How Kitty Jeffries had come to discover the secret, Mary could not guess; all she did know, was that discover it she had, and Maddox had wrung it from her. Even now, she thought, he must be waiting only for Julia’s recovery to question and apprehend her, and she recalled with a tremor of sick dread her own brother’s words as to the fate that must inevitably attend the perpetrator of such a crime. She started up and began to pace the room, unable to keep her seat with any composure. She could see no way to obviate such terrible consequences, no other way to explicate what she had heard than by casting Julia—all unlikely as it seemed—in the repellent light of her cousin’s murderess.
She stopped by the window, and pulled aside the heavy curtain. It was moonlight, and all before her was solemn and lovely, clothed in the brilliancy of an unclouded summer night. She rested her face against the pane, and the sensation of the cool glass on her flushed cheeks made her suddenly aware how stifling the room had become. She went across to the door, flung it open, and stood for a moment on the threshold. The great house was still and noiseless—or was it? She knew her nerves were more than usually agitated, but she thought, for one fleeting instant, that she had detected a movement in the dark shadows, beyond the wan circle of light cast by the lamp. It was not the first time she had felt such a sensation in recent days, and she suspected Maddox was deploying his men as spies. Had Stornaway been deputed to listen at Julia’s door, and if he had, what had he heard?

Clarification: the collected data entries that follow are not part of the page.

Lemma Position_triple l n p :
  triple (rep key l (map fst l) n) (Position key p) (success (fun r f => r = s_position (map fst l) p 1 /\ Rep key (map fst l) n f)).
Proof.
  unfold Position. eapply triple_ebind; [by apply valid_triple|]. intros u.
  eapply triple_weaken; [eapply (zread_triple l _ n (ZRANK (queueKey key) (pretty p)) _ _ (s_position (map fst l) p 1)); [done | reflexivity | done | |]|].
  - intros e. simpl. by case_match.
  - intros Hok Hnd Hs Hn. simpl. rewrite (zsorted_zmap key n) by done.
    pose proof (zrank_zpair l p 0 ltac:(lia)) as Hr. change (0 + 1) with 1 in Hr. destruct (zrank_in _ _ _) as [r|]; by rewrite <- Hr.
  - intros r f (b & -> & -> & Hf). eexists. split; [done|]. split; [done|]. by exists l.
Qed.

Lemma QueueDepth_triple l n :
  triple (rep key l (map fst l) n) (QueueDepth key) (success (fun r f => r = blen (map fst l) /\ Rep key (map fst l) n f)).
Proof.
  unfold QueueDepth. eapply triple_ebind; [by apply valid_triple|]. intros u.
  apply triple_wrap, (triple_redis_int env key KQueue); [done | apply rep_stable|]. intros now f Hf.
  destruct (rep_zread key l _ n now f (fun z => (z, RInt (Z.of_nat (size z)))) Hf eq_refl) as (o & E & Ho).
  exists o. eexists. split; [exact E|]. split; [|by exists l]. unfold blen, zmap.
  rewrite map_size_list_to_map by (apply zmap_nodup, (rp_nodup _ _ _ _ _ Hf)). by rewrite !length_map.
Qed.

Lemma loads_triple l n k : Forall (pair_ok key n) l -> NoDup (map pair_prop l) -> k ⊆ l ->
  triple (rep key l (map fst l) n)
    (mapM (fun m => match Atoi m with None => fail ("RedisStorage.PeekAll parse member " +:+ m) | Some proposal => loadEntry key proposal end)
          (map fst (map zpair k)))
    (success (fun es f => es = map fst k /\ rep key l (map fst l) n f)).
Proof.
  intros Hok Hnd. induction k as [|a k IH]; intros Hk; simpl; [by apply triple_ok|].
  assert (Ha : a ∈ l) by (apply Hk; left). pose proof (proj1 (Forall_forall _ _) Hok a Ha) as [Hae _].
  rewrite Atoi_pretty_ok by apply Hae.
  eapply triple_ebind; [apply load_triple, (entries_ok n), Hok|]. intros e. apply triple_pure. intros ->.
  eapply triple_ebind; [apply IH; intros x Hx; apply Hk; by right|]. intros es. apply triple_pure. intros ->.
  apply triple_ok. intros f Hf. split; [|done]. f_equal. unfold load_spec.
  destruct (find (fun e => e_Proposal e =? pair_prop a) (map fst l)) as [e|] eqn:Ef.
  - apply find_some in Ef as [Hin He%Z.eqb_eq]. apply in_map_iff in Hin as (b & <- & Hb).
    f_equal. apply list_elem_of_In in Hb. apply list_elem_of_lookup in Hb as [i Hi]. apply list_elem_of_lookup in Ha as [j Hj].
    assert (i = j) as ->; [|apply Some_inj; transitivity (l !! j); done].
    apply (NoDup_lookup (pair_prop <$> l) i j (pair_prop a)); [done | |]; rewrite list_lookup_fmap; [rewrite Hi | rewrite Hj]; [|done].
    simpl. f_equal. exact He.
  - exfalso. assert (s_has (map fst l) (pair_prop a) = true) as Hh by (apply pairs_have, list_elem_of_fmap_2, Ha).
    apply existsb_exists in Hh as (x & Hx & E). by rewrite (find_none _ _ Ef x Hx) in E.
Qed.

Lemma PeekAll_triple l n :
  triple (rep key l (map fst l) n) (PeekAll key) (success (fun r f => r = map fst l /\ Rep key (map fst l) n f)).
Proof.
  unfold PeekAll. eapply triple_ebind; [by apply valid_triple|]. intros u.
  eapply (triple_extract _ _ _ (NoDup (map pair_prop l) /\ Forall (pair_ok key n) l)); [by intros f [? ? ? ? ? ? ?]|]. intros [Hnd Hok].
  eapply (triple_ebind _ _ _ _ _ _ (fun r f => r = RList (map fst (map zpair l)) /\ rep key l (map fst l) n f)).
  - apply triple_wrap, (triple_redis env key KQueue); [done | apply rep_stable|]. intros now f Hf.
    destruct (rep_zread key l _ n now f (fun z => (z, RList (map fst (zsorted z)))) Hf eq_refl) as (o & E & Ho).
    exists o. eexists. split; [exact E|]. split; [done|]. split; [|done]. cbn [snd]. f_equal.
    by rewrite (zsorted_zmap key n) by (by destruct Hf as [? ? ? ? ? ? []]).
  - intros r. apply triple_pure. intros ->. eapply triple_weaken; [by apply loads_triple|].
    intros r f (es & -> & -> & Hf). eexists. split; [done|]. split; [done|]. by exists l.
Qed.

(** *** Removals *)

Definition kclear (p : Z) : list (key_kind * command) :=
  [(KQueue, ZREM (queueKey key) (pretty p)); (KEntry p, DEL (entryKey key p))].

Lemma vrun_clear now l hs n f p rest : rep key l hs n f ->
  exists f1 m, rep key (premove p l) (s_remove p hs) n f1 /\
    vrun now (kclear p ++ rest) f =
      (fst (vrun now rest f1), RInt (if s_has (map fst l) p then 1 else 0) :: RInt m :: snd (vrun now rest f1)).
Proof.
  intros Hf. cbn [kclear app vrun]. 
  assert (E : cmd_spec now (ZREM (queueKey key) (pretty p)) (f KQueue) =
    (zentry (delete (pretty p) (zmap l)) None, RInt (if s_has (map fst l) p then 1 else 0))).
  { cbn [cmd_spec]. rewrite (rp_queue _ _ _ _ _ Hf), on_zset_zentry. destruct (s_has (map fst l) p) eqn:Hh.
    - apply pairs_have, list_elem_of_fmap in Hh as (a & -> & Ha). by rewrite (zmap_lookup l a (rp_nodup _ _ _ _ _ Hf) Ha).
    - rewrite zmap_lookup_None by (intros Hp%pairs_have; congruence). cbn [fst snd].
      by rewrite delete_id by (apply zmap_lookup_None; intros Hp%pairs_have; congruence). }
  rewrite E, zentry_alive by done. cbn [cmd_spec alive].
  do 2 eexists. split; [exact (rep_hdelete (rep_zdelete Hf p) p)|]. by destruct (vrun now rest _).
Qed.

Definition other_kind (kd : key_kind) : Prop := kd <> KQueue /\ kd <> KSeq /\ forall p, kd <> KEntry p.

Lemma vrun_other now l hs n extra : forall f, rep key l hs n f ->
  Forall (fun kc => other_kind (fst kc) /\ forall o e, snd (cmd_spec now (snd kc) o) <> RError e) extra ->
  rep key l hs n (fst (vrun now extra f)) /\ first_error (snd (vrun now extra f)) = None.
Proof.
  induction extra as [|[kd c] extra IH]; intros f Hf H; [done|]. inversion H as [|?? [(H1 & H2 & H3) Hne] Hrest]; subst. simpl in *.
  specialize (Hne (f kd)). destruct (cmd_spec now c (f kd)) as [o r].
  destruct (IH (set_key f kd (alive now o))) as [Hr He]; [by apply rep_other | done|].
  destruct (vrun now extra _) as [f' rs]. simpl in *. split; [done|]. destruct r; try done. by destruct (Hne e).
Qed.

She wavered for a moment, wondering whether to seek the man out, and challenge him, but a few minutes’ reflection told her that nothing she could do would make any difference, and whatever the man might have gathered by stealth, would no doubt only serve to confirm what his master had already obtained by violence. She returned into the room with an even heavier heart, and took her place once again at the bed-side. Julia had recommenced her feverish and confused murmurings, and Mary was so preoccupied, and so fatigued by her many hours of watching, that it was some moments before she discerned that the tenor of the girl’s ramblings had undergone a subtle but momentous change.
‘I can never be free of it—never erase it—never blot it out—that face, those eyes—cannot bear it—pretend I never saw, pretend I never heard—no, no, do not look upon me—I will not tell! I will not tell!’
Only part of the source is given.